_STUDY MATERIAL_
Definition gatt_foreach_iter (p : attr_ptr) (attr : bt_gatt_attr R W) (handle start_handle end_handle : Z)
    (uuid : option bt_uuid) (num_matches : Z) (func : attr_func) (d : T) : iter * Z * T :=
  if end_handle <? handle then (BT_GATT_ITER_STOP, num_matches, d)
  else if handle <? start_handle then (BT_GATT_ITER_CONTINUE, num_matches, d)
  else if match uuid with Some u => nz (bt_uuid_cmp u (attr_uuid attr)) | None => false end
  then (BT_GATT_ITER_CONTINUE, num_matches, d)
  else
    let num_matches := u16 (num_matches - 1) in
    let '(result, d) := func p attr handle d in
    (if num_matches =? 0 then BT_GATT_ITER_STOP else result, num_matches, d).

(** The attributes of one service from index [i] on. *)
Fixpoint foreach_service (n i : nat) (attrs : list (bt_gatt_attr R W)) (handle start_handle end_handle : Z)
    (uuid : option bt_uuid) (num_matches : Z) (func : attr_func) (d : T) : iter * Z * Z * T :=
  match attrs with
  | [] => (BT_GATT_ITER_CONTINUE, handle, num_matches, d)
  | attr :: attrs =>
      let '(r, num_matches, d) :=
        gatt_foreach_iter (n, i) attr handle start_handle end_handle uuid num_matches func d in
      match r with
      | BT_GATT_ITER_STOP => (BT_GATT_ITER_STOP, handle, num_matches, d)
      | BT_GATT_ITER_CONTINUE =>
          foreach_service n (S i) attrs (u16 (handle + 1)) start_handle end_handle uuid num_matches func d
      end
  end.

_WORK INSTRUCTION_
The expected answer is each line of the records above that includes the string "option".

_EXERCISE ANSWER_
    (uuid : option bt_uuid) (num_matches : Z) (func : attr_func) (d : T) : iter * Z * T :=
    (uuid : option bt_uuid) (num_matches : Z) (func : attr_func) (d : T) : iter * Z * Z * T :=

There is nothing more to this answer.